It’s a shame the “Scream” franchise has already bled out everywhere but the box office, because Daniel Goldhaber’s similarly meta “Faces of Death” is sharp enough to have cut that self-cannibalizing shibboleth down to size on its own. Much uglier and more pointed than Paramount’s stab-happy ATM of a movie franchise, this similarly meta reflection on media consumption — on the “rules” of the game, and our detached relationship to ubiquitous scenes of violence — exhumes one of the most notorious horror movies ever made in order to shudder at the banality that snuff films have come to assume in the age of social media.
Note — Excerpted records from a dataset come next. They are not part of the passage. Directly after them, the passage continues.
Lemma wf_incr_messageRequestId w : wf w → wf (incr_messageRequestId w).
Proof.
  intros [H1 H2 H3 H4 H5 H6]. split; cbn; eauto.
  intros id tok p Hk. pose proof (H4 _ _ _ Hk). pose proof (js_incr_ge (messageRequestId w)). lia.
Qed.

Lemma wf_new_promise w : wf w → wf (new_promise w).2.
Proof.
  intros [H1 H2 H3 H4 H5 H6]. split; cbn; eauto.
  intros id k Hk. apply lookup_app_l_Some. eauto.
Qed.

Lemma new_promise_pending w :
  promises (new_promise w).2 !! (new_promise w).1 = Some Pending.
Proof.
  cbn. rewrite lookup_app_r by lia. by rewrite Nat.sub_diag.
Qed.

Lemma new_promise_unowned w : wf w → unowned (new_promise w).2 (new_promise w).1.
Proof.
  intros Hw id k Hk Heq. cbn in *.
  apply (wf_owned_pending _ Hw) in Hk. apply lookup_lt_Some in Hk. lia.
Qed.

Lemma wf_settle_promise p st w :
  wf w → unowned w p → wf (settle_promise p st w).
Proof.
  intros [H1 H2 H3 H4 H5 H6] Hp. split; cbn; eauto.
  intros id k Hk. rewrite list_lookup_insert_ne; eauto.
  intros Heq. by eapply Hp.
Qed.

Lemma wf_await c k w :
  wf w → is_doLoad k = false →
  promises w !! promise_of k = Some Pending → unowned w (promise_of k) →
  (∀ tok p, k = loadMessages_k tok p → tok ≤ messageRequestId w) →
  wf (await c k w).
Proof.
  intros [H1 H2 H3 H4 H5 H6] Hk Hpend Hown Htok. split; cbn.
  - intros id k'. rewrite length_app. cbn. rewrite lookup_insert.
    case_decide; [intros; lia|]. intros Hk'. apply H1 in Hk'. lia.
  - intros id k'. rewrite lookup_insert. case_decide; [by intros [= <-]|]. eauto.
  - intros id1 id2 k1 k2. rewrite !lookup_insert.
    repeat case_decide; subst; try done.
    + intros [= <-] Hk2 Heq. by destruct (Hown _ _ Hk2).
    + intros Hk1 [= <-] Heq. by destruct (Hown _ _ Hk1).
    + eauto.
  - intros id tok p. rewrite lookup_insert. case_decide; [intros [= ->]|]; eauto.
  - intros key d Hd. destruct (H5 _ _ Hd) as [id Hid]. exists id.
    rewrite lookup_insert_ne; [done|]. apply H1 in Hid. lia.
  - intros id key d. rewrite lookup_insert.
    case_decide; [intros [= ->]; done|]. eauto.
Qed.

Lemma wf_resume id k w :
  wf w → pending w !! id = Some k → is_doLoad k = false → wf (resume id w).
Proof.
  intros [H1 H2 H3 H4 H5 H6] Hid Hk. split; cbn.
  - intros id' k'. rewrite lookup_delete_Some. intros [_ Hk']. eauto.
  - intros id' k'. rewrite lookup_delete_Some. intros [_ Hk']. eauto.
  - intros id1 id2 k1 k2. rewrite !lookup_delete_Some. intros [_ Hk1] [_ Hk2]. eauto.
  - intros id' tok p. rewrite lookup_delete_Some. intros [_ Hk']. eauto.
  - intros key d Hd. destruct (H5 _ _ Hd) as [id' Hid']. exists id'.
    rewrite lookup_delete_ne; [done|]. intros ->. rewrite Hid in Hid'.
    injection Hid' as ->. done.
  - intros id' key d. rewrite lookup_delete_Some. intros [_ Hk']. eauto.
Qed.

Lemma resume_unowned id k w :
  wf w → pending w !! id = Some k → unowned (resume id w) (promise_of k).
Proof.
  intros Hw Hid id' k'. cbn. rewrite lookup_delete_Some. intros [Hne Hk'] Heq.
  apply Hne. symmetry. eapply (wf_owner_unique _ Hw); eauto.
Qed.

Lemma unowned_set_with f w p : unowned w p → unowned (set_with f w) p.
Proof. done. Qed.

Lemma unowned_incr w p : unowned w p → unowned (incr_messageRequestId w) p.
Proof. done. Qed.

(** An [async] action that is neither [loadTopics] nor [loadMessages]:
    promise, [set], call. *)
Lemma wf_simple_action partial c (k : nat → continuation) w :
  wf w →
  (∀ tok p, k (new_promise w).1 ≠ loadMessages_k tok p) →
  (∀ p, promise_of (k p) = p) → (∀ p, is_doLoad (k p) = false) →
  wf (await c (k (new_promise w).1) (set partial (new_promise w).2)).
Proof.
  intros Hw Hk Hp Hd. apply wf_await.
  - by apply wf_set, wf_new_promise.
  - apply Hd.
  - rewrite Hp. apply new_promise_pending.
  - rewrite Hp. by apply unowned_set_with, new_promise_unowned.
  - intros tok p Heq. by destruct (Hk tok p).
Qed.

Lemma wf_loadMessages c t opts w : wf w → wf (loadMessages c t opts w).2.
Proof.
  intros Hw. unfold loadMessages. cbn -[new_promise set await incr_messageRequestId].
  apply wf_await; [| done | | |].
  - by apply wf_set, wf_incr_messageRequestId, wf_new_promise.
  - apply new_promise_pending.
  - by apply unowned_set_with, unowned_incr, new_promise_unowned.
  - intros tok p [= <- _]. done.
Qed.

Lemma wf_loadTopics c w : wf w → wf (loadTopics c w).2.
Proof.
  intros Hw. unfold loadTopics.
  cbn -[with_inFlightRequests settle_promise await set].
  destruct (inFlightRequests w !! _) as [existing|] eqn:Hin;
    cbn -[with_inFlightRequests settle_promise await set].
  { apply wf_settle_promise; [by apply (wf_new_promise w)|].
    by apply (new_promise_unowned w). }
  destruct Hw as [H1 H2 H3 H4 H5 H6]. split; cbn; rewrite ?length_app; cbn.
  - intros id k. rewrite lookup_insert.
    case_decide; [intros; lia|]. intros Hk%H1. lia.
  - intros id k. rewrite lookup_insert. case_decide.
    + intros [= <-]. cbn. rewrite list_lookup_insert_ne by lia.
      rewrite lookup_app_r; rewrite length_app; cbn; [|lia].
      by replace (_ - _)%nat with 0%nat by lia.
    + intros Hk. pose proof (H2 _ _ Hk) as Hp.
      pose proof (lookup_lt_Some _ _ _ Hp).
      rewrite list_lookup_insert_ne by lia.
      by rewrite <- app_assoc, lookup_app_l_Some with (x := Pending).
  - intros id1 id2 k1 k2. rewrite !lookup_insert.
    repeat case_decide; subst; try done.
    + intros [= <-] Hk2%H2%lookup_lt_Some. cbn. lia.
    + intros Hk1%H2%lookup_lt_Some [= <-]. cbn. lia.
    + eauto.
  - intros id tok p. rewrite lookup_insert. case_decide; [done|]. eauto.
  - intros key d. rewrite lookup_insert. case_decide.
    + intros [= <-]. subst key. exists (length (calls w)). by rewrite lookup_insert_eq.
    + intros Hd. destruct (H5 _ _ Hd) as [id Hid]. exists id.
      rewrite lookup_insert_ne; [done|]. apply H1 in Hid. lia.
  - intros id key d. rewrite lookup_insert. case_decide.
    + intros [= <- <-]. by rewrite lookup_insert_eq.
    + intros Hk. pose proof (H6 _ _ _ Hk) as Hd.
      rewrite lookup_insert_ne; [done|]. intros <-. by rewrite Hin in Hd.
Qed.

Lemma wf_invoke a w : wf w → wf (invoke a w).2.
Proof.
  intros Hw. destruct a; cbn -[loadTopics loadMessages new_promise set await].
  - by apply wf_loadTopics.
  - by apply wf_set.
  - by apply (wf_simple_action _ _ loadTopicMetadata_k).
  - by apply (wf_simple_action _ _ loadTopicConfig_k).
  - by apply (wf_simple_action _ _ (createTopic_k connectionId)).
  - by apply (wf_simple_action _ _ (deleteTopic_k topic)).
  - by apply wf_loadMessages.
  - by apply (wf_simple_action _ _ produceMessage_k).
  - by apply wf_set.
  - by apply wf_set.
  - by apply wf_set.
Qed.

(** The end of an action that is not [doLoad]: a last [set], and the
    promise settles. *)
Lemma wf_finish id k st f w :
  wf w → pending w !! id = Some k → is_doLoad k = false →
  wf (settle_promise (promise_of k) st (set_with f (resume id w))).
Proof.
  intros Hw Hid Hk. apply wf_settle_promise.
  - apply wf_set_with. by eapply wf_resume.
  - apply unowned_set_with. by apply resume_unowned.
Qed.

Lemma wf_finish_quiet id k st w :
  wf w → pending w !! id = Some k → is_doLoad k = false →
  wf (settle_promise (promise_of k) st (resume id w)).
Proof.
  intros Hw Hid Hk. apply wf_settle_promise.
  - by eapply wf_resume.
  - by apply resume_unowned.
Qed.

Lemma wf_doLoad_finish id key d f w :
  wf w → pending w !! id = Some (doLoad_k key d) →
  wf (settle_promise d Fulfilled
        (with_inFlightRequests
           (delete key (inFlightRequests (set_with f (resume id w))))
           (set_with f (resume id w)))).
Proof.
  intros Hw Hid. pose proof Hw as [H1 H2 H3 H4 H5 H6].
  assert (Hother : ∀ id' k', id ≠ id' → pending w !! id' = Some k' →
                     promise_of k' ≠ d).
  { intros id' k' Hne Hk' Heq. apply Hne. symmetry. by eapply H3. }
  split; cbn.
  - intros id' k'. rewrite lookup_delete_Some. intros [_ Hk']. eauto.
  - intros id' k'. rewrite lookup_delete_Some. intros [Hne Hk'].
    rewrite list_lookup_insert_ne; [eauto|]. intros Heq. by eapply Hother.
  - intros id1 id2 k1 k2. rewrite !lookup_delete_Some. intros [_ Hk1] [_ Hk2]. eauto.
  - intros id' tok p. rewrite lookup_delete_Some. intros [_ Hk']. eauto.
  - intros key' d'. rewrite lookup_delete_Some. intros [Hne Hd'].
    destruct (H5 _ _ Hd') as [id' Hid']. exists id'.
    rewrite lookup_delete_ne; [done|]. intros ->. rewrite Hid in Hid'. congruence.
  - intros id' key' d'. rewrite !lookup_delete_Some. intros [Hne Hk'].
    split; [|eauto]. intros <-. apply Hne.
    pose proof (H6 _ _ _ Hk') as Hd'. pose proof (H6 _ _ _ Hid) as Hd.
    assert (d' = d) as -> by congruence. by eapply H3.
Qed.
Here is a smart, fun, and deeply unsettling post-modern slasher that know it can’t manufacture anything scarier than what people scroll past on their phones every day, and leverages that awareness into a multiplex-ready meditation on the terror of living in a world where even the worst atrocities have been flattened into digital wallpaper. 

The Drama

Consider how different things were back when John Alan Schwartz’s “Faces of Death” was first released in 1978. Enshrined in Goldhaber’s film as “the first viral video,” the cheap but extremely profitable faux-documentary — in which a fake pathologist by the name of Francis B. Gröss (lol) narrates a semi-convincing series of staged executions, presented to the audience for purportedly scientific reasons and interspersed with legitimate news footage in order to appear more credible by association — became the stuff of urban legend as rumor spread that everything in it was authentic. It was happily branded as a cursed object, and hidden among the porno tapes behind the beaded curtains at video stores across the country. 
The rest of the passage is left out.